Stored data entries:
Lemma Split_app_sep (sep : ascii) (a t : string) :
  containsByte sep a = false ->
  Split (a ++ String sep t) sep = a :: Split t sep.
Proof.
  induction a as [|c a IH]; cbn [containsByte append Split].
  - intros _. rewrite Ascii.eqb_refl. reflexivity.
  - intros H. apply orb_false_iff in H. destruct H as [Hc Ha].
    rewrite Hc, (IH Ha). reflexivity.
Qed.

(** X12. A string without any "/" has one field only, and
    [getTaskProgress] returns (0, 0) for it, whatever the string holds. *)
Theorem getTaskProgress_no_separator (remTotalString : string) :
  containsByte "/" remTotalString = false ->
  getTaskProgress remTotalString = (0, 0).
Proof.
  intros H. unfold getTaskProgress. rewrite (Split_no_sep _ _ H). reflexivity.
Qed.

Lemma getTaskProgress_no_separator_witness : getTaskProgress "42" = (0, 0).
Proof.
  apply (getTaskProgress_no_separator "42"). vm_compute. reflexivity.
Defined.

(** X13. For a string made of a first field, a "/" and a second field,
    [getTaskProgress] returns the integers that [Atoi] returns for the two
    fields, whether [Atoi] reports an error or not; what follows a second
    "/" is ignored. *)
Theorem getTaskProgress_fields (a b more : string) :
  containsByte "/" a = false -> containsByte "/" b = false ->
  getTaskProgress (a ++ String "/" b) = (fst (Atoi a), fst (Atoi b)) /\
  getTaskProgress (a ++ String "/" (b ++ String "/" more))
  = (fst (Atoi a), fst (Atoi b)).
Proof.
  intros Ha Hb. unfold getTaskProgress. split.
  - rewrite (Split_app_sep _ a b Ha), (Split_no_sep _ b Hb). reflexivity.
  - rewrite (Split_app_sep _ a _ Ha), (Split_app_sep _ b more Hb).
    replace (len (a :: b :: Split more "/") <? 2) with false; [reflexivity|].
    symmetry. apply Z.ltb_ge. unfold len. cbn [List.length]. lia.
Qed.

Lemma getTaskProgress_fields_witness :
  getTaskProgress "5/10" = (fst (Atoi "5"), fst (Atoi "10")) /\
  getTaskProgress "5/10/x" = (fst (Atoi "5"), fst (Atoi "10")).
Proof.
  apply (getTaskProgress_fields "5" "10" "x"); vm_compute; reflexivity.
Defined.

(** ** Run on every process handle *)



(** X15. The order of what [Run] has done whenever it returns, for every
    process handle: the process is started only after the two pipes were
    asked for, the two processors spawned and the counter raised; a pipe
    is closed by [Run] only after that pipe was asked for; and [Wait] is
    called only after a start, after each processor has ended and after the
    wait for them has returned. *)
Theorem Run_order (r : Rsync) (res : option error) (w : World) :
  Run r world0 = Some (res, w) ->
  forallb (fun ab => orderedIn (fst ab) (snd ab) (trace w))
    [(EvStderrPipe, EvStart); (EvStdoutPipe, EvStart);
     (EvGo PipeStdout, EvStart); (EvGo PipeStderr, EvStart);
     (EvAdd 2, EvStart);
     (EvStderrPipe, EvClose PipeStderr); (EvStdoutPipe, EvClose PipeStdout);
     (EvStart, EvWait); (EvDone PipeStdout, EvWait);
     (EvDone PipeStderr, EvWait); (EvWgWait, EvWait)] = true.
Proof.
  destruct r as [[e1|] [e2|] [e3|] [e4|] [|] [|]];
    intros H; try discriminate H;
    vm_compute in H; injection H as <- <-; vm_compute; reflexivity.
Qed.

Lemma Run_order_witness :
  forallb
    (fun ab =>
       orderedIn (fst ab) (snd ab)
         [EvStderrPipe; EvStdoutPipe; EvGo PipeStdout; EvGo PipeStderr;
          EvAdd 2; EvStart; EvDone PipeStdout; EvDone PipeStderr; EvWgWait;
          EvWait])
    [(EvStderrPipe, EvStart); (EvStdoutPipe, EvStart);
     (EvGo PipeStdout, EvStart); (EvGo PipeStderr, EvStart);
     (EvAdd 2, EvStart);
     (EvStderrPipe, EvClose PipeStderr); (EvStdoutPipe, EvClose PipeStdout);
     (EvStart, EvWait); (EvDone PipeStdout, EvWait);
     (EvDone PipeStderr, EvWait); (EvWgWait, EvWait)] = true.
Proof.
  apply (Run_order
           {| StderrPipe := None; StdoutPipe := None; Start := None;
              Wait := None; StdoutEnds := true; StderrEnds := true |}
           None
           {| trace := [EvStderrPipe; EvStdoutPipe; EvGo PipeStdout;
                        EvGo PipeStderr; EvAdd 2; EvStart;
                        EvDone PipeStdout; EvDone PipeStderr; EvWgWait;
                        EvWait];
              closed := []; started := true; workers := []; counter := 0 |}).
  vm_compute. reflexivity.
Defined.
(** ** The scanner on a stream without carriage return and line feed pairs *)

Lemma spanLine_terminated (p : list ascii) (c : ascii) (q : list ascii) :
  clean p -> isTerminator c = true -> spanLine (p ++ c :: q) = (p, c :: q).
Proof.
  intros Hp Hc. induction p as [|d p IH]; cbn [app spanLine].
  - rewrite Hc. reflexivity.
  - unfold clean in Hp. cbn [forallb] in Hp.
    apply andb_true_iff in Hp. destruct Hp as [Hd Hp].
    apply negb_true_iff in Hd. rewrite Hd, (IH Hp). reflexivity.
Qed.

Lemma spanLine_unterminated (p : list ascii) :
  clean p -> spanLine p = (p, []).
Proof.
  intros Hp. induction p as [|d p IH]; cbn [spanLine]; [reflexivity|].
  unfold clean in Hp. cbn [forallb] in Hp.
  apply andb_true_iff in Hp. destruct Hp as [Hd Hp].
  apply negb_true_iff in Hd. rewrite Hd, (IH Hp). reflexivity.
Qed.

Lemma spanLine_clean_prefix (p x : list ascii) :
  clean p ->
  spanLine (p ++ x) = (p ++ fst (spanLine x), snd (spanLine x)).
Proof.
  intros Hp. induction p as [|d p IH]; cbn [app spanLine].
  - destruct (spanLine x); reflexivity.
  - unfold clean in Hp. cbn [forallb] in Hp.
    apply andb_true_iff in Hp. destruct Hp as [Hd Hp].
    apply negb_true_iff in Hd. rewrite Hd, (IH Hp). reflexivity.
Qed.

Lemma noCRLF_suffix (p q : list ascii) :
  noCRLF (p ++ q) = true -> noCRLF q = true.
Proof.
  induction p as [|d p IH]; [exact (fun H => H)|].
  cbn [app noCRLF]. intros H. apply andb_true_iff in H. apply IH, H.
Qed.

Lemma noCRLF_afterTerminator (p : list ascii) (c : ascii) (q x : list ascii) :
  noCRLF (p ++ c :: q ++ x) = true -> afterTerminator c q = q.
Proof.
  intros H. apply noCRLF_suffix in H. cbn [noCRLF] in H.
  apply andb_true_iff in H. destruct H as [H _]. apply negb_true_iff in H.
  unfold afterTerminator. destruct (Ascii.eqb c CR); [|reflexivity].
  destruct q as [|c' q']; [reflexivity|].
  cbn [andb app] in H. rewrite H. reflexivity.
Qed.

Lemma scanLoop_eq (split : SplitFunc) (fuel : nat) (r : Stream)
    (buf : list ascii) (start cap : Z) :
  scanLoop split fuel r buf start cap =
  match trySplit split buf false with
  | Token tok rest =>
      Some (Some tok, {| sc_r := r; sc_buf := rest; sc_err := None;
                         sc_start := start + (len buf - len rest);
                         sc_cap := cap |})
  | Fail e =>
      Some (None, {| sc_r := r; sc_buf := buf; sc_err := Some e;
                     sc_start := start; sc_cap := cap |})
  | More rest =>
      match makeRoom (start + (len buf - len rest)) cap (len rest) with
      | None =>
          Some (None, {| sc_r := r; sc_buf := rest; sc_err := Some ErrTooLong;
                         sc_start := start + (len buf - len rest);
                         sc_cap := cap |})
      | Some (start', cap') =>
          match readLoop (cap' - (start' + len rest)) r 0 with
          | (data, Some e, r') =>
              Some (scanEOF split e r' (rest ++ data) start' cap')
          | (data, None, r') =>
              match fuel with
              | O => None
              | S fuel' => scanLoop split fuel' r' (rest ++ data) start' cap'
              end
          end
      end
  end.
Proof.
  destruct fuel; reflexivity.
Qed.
* * *
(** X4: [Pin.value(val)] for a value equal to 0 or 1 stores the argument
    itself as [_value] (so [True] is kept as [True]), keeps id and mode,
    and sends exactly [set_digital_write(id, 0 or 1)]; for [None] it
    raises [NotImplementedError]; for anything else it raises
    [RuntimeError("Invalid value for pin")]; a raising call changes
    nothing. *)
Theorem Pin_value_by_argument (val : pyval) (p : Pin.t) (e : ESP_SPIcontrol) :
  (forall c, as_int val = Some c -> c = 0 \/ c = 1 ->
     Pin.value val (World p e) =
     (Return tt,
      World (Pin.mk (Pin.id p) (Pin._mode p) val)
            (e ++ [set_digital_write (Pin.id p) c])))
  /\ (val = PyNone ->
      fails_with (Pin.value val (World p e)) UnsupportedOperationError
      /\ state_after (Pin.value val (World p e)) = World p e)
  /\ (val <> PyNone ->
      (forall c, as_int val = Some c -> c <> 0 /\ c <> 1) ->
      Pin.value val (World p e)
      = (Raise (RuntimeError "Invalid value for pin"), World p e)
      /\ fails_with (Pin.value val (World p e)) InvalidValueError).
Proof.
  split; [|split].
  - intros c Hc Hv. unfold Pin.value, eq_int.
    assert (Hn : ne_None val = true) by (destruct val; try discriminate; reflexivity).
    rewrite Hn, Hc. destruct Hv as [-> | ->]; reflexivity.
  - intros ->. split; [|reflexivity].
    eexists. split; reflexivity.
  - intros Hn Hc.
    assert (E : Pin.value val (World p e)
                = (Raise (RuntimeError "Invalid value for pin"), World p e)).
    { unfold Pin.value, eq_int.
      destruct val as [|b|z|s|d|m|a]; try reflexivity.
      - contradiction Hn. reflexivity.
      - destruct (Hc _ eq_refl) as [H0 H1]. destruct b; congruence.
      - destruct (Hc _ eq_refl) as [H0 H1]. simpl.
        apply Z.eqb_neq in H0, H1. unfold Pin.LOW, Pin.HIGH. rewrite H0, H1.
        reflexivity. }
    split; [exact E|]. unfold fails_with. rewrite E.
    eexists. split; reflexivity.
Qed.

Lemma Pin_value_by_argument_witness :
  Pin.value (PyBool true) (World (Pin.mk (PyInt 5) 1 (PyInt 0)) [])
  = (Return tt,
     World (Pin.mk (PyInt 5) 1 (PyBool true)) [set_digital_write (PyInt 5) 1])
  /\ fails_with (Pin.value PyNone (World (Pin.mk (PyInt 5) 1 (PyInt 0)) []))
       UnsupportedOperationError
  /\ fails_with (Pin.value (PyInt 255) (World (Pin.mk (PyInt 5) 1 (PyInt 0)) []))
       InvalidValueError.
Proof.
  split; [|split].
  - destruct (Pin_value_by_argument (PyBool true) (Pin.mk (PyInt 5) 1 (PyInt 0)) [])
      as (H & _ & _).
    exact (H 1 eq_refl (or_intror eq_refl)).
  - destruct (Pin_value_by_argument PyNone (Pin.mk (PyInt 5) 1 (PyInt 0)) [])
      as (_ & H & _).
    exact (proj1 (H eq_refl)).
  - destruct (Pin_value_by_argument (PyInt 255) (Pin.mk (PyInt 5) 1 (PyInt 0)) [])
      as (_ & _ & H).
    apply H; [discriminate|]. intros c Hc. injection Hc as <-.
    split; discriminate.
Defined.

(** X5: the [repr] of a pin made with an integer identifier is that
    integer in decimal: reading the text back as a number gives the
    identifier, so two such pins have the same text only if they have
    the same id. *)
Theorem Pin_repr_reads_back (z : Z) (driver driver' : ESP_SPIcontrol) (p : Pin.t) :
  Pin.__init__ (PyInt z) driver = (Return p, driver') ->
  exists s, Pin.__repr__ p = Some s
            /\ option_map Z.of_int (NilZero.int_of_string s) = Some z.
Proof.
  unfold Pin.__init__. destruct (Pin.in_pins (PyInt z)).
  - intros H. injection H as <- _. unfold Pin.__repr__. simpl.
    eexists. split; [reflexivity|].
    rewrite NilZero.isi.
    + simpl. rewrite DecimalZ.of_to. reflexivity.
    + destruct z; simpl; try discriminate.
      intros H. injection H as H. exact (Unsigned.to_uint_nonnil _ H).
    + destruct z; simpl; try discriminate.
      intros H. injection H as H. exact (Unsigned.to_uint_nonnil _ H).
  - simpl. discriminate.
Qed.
---
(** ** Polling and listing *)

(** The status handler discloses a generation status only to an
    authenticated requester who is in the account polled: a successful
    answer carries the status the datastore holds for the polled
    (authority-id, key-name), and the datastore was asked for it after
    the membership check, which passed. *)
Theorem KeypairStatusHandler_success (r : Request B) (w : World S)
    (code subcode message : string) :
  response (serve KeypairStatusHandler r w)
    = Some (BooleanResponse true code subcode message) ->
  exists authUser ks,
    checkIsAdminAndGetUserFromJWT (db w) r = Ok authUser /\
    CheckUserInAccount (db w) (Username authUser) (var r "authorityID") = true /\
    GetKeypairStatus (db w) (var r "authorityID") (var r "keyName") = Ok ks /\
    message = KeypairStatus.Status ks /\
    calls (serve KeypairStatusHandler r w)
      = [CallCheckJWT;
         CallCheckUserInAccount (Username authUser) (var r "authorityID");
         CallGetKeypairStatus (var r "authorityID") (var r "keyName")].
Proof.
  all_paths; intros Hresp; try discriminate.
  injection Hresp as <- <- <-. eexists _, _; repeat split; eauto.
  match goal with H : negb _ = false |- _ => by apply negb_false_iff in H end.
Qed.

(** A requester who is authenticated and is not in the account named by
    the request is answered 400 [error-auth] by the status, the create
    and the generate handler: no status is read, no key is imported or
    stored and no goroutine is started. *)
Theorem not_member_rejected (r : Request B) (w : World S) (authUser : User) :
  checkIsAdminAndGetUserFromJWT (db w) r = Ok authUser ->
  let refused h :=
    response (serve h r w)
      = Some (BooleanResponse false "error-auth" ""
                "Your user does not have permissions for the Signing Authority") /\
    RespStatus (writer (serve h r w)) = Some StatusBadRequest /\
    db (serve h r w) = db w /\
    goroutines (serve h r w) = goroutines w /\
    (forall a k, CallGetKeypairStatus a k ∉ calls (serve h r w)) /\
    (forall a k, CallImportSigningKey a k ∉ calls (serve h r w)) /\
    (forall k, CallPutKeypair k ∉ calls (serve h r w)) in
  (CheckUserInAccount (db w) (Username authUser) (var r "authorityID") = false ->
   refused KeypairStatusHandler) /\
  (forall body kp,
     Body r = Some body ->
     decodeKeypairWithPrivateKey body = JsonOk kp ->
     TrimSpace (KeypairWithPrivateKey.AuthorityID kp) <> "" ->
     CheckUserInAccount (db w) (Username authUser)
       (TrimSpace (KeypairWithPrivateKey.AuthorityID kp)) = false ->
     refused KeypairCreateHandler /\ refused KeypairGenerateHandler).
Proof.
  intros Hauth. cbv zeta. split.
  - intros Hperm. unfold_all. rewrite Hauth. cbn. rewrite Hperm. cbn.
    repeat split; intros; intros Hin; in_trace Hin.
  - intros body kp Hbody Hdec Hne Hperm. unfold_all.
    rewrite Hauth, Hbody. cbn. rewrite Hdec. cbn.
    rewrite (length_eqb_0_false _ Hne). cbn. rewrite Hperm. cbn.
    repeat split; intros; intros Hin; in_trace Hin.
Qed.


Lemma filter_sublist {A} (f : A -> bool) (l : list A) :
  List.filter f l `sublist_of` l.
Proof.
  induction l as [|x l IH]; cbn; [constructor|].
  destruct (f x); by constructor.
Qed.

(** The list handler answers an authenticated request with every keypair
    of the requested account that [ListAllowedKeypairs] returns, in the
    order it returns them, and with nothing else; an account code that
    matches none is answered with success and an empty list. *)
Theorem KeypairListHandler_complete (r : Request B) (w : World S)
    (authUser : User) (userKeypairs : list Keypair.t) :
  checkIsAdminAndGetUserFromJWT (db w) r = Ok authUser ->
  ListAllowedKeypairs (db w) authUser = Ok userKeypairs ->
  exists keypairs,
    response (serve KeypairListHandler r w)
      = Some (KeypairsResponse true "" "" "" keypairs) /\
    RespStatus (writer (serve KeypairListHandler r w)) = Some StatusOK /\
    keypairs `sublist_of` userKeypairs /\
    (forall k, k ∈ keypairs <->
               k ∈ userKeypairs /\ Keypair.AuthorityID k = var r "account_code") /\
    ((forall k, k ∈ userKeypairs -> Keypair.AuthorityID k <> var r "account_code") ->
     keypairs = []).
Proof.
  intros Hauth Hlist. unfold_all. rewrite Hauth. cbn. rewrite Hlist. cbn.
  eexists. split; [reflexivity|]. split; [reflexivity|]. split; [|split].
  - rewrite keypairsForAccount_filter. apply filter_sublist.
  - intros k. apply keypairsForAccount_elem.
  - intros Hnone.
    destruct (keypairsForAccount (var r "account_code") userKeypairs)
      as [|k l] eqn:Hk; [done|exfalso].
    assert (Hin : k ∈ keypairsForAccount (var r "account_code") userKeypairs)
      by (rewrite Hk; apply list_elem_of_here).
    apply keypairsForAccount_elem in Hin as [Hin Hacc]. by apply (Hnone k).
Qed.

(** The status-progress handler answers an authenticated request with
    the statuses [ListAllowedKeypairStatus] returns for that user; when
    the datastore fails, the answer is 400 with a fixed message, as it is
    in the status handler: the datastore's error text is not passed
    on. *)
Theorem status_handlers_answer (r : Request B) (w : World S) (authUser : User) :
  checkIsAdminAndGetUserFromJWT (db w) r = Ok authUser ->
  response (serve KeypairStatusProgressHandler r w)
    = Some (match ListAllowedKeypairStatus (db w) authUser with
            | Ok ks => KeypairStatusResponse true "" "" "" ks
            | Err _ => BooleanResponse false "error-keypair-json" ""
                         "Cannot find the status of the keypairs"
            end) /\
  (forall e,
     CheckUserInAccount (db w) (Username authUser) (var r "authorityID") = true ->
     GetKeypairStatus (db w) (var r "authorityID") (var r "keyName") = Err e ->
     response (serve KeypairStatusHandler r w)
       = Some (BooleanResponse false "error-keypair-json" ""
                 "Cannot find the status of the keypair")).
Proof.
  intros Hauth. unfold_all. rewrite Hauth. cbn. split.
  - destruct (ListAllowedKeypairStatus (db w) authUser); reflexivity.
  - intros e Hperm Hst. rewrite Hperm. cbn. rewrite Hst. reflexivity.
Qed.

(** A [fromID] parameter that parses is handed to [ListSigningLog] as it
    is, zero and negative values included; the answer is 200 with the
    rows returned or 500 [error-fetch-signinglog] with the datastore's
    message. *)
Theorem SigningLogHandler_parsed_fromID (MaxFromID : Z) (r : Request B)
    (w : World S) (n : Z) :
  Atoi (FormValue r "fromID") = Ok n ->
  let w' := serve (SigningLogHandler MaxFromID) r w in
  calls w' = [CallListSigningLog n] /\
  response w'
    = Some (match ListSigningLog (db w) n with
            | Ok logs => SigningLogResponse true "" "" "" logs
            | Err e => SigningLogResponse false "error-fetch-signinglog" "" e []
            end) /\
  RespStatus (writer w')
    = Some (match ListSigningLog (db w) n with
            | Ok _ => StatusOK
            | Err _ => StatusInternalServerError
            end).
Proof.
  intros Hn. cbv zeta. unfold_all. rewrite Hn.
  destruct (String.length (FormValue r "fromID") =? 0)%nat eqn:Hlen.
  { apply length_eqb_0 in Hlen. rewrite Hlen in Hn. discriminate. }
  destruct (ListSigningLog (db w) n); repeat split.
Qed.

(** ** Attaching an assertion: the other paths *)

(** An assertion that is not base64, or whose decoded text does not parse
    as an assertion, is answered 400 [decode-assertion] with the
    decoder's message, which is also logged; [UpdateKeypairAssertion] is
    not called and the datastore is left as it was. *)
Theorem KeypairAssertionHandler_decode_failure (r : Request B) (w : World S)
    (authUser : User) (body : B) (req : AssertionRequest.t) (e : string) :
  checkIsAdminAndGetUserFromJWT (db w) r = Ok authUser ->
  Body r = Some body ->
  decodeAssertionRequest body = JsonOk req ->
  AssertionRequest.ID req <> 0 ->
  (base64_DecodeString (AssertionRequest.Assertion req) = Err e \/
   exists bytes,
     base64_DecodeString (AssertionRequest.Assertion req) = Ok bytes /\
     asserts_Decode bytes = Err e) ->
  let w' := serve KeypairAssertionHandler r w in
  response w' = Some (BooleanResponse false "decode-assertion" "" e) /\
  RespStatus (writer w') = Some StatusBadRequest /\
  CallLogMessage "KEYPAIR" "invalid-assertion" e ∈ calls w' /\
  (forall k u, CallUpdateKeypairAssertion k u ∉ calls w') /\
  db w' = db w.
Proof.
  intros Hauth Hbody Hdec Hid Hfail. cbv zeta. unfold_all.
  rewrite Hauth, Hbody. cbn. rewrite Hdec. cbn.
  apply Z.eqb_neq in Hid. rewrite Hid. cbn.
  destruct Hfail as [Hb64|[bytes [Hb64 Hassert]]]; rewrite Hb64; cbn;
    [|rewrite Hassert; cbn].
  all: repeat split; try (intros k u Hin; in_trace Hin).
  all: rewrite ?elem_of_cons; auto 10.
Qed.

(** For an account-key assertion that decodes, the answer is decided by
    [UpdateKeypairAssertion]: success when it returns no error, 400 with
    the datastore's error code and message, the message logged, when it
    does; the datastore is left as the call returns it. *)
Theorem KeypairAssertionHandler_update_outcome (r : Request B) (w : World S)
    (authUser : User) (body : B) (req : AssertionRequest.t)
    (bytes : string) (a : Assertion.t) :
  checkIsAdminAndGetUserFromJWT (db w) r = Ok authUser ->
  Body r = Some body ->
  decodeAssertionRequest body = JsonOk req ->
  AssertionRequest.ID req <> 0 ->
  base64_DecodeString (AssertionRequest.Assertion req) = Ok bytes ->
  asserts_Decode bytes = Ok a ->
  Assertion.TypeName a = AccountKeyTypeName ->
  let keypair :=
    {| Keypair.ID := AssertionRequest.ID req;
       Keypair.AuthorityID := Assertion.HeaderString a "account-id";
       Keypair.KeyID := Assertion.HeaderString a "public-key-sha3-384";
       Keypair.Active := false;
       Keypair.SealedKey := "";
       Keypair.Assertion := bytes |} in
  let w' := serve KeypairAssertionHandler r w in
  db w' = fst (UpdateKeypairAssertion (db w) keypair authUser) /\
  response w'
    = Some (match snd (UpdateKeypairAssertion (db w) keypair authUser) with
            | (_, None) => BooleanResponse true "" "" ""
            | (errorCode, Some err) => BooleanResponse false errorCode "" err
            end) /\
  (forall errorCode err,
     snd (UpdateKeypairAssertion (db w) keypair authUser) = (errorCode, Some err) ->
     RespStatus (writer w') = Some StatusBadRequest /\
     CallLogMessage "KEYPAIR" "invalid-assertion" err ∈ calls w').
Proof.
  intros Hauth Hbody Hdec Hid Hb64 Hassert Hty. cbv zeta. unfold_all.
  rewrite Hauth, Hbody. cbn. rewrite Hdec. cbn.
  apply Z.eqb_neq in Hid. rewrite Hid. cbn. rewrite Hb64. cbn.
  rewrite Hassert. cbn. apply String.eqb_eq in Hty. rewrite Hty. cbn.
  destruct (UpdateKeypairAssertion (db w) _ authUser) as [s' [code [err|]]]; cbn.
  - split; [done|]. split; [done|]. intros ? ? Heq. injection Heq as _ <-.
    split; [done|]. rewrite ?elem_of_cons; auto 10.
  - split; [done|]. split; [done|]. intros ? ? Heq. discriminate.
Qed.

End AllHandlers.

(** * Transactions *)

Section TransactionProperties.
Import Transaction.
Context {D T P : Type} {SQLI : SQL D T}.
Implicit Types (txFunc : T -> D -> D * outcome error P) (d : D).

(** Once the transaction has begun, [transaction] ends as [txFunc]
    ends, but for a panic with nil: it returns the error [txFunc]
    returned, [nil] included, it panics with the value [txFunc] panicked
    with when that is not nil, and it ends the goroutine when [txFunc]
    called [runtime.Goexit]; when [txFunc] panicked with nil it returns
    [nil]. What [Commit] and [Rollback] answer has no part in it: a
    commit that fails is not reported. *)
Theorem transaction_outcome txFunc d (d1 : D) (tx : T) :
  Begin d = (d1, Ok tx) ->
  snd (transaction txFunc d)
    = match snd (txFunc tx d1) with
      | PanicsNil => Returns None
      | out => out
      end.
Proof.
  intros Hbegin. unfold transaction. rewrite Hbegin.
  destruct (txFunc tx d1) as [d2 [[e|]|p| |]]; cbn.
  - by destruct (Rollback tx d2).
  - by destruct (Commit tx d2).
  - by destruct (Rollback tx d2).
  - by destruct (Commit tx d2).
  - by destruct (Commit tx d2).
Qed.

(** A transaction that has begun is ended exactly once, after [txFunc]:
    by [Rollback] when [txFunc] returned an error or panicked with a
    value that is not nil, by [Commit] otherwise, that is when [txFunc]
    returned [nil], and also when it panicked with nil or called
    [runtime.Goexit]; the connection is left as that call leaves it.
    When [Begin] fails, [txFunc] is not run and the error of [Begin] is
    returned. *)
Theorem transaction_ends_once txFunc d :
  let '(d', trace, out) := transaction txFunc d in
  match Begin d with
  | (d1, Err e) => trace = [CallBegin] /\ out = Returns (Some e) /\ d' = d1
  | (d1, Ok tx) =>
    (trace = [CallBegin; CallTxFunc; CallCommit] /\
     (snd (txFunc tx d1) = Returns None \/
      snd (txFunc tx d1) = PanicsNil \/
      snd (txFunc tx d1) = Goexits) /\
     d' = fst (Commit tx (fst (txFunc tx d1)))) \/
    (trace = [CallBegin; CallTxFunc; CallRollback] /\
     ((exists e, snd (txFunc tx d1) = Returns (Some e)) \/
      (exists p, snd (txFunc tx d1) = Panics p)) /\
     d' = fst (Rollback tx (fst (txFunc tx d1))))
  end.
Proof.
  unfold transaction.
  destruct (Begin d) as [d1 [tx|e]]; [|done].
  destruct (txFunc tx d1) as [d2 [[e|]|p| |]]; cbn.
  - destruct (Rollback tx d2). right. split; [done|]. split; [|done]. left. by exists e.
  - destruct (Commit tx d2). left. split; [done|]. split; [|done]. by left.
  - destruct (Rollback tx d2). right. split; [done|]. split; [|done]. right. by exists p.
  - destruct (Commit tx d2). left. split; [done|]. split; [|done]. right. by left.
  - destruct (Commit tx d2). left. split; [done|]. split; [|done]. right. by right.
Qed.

▶ [The problem] From the data above, pick out each line containing "without" and copy it.

▶ [Solution for this task]
(** X12. A string without any "/" has one field only, and
(** ** The scanner on a stream without carriage return and line feed pairs *)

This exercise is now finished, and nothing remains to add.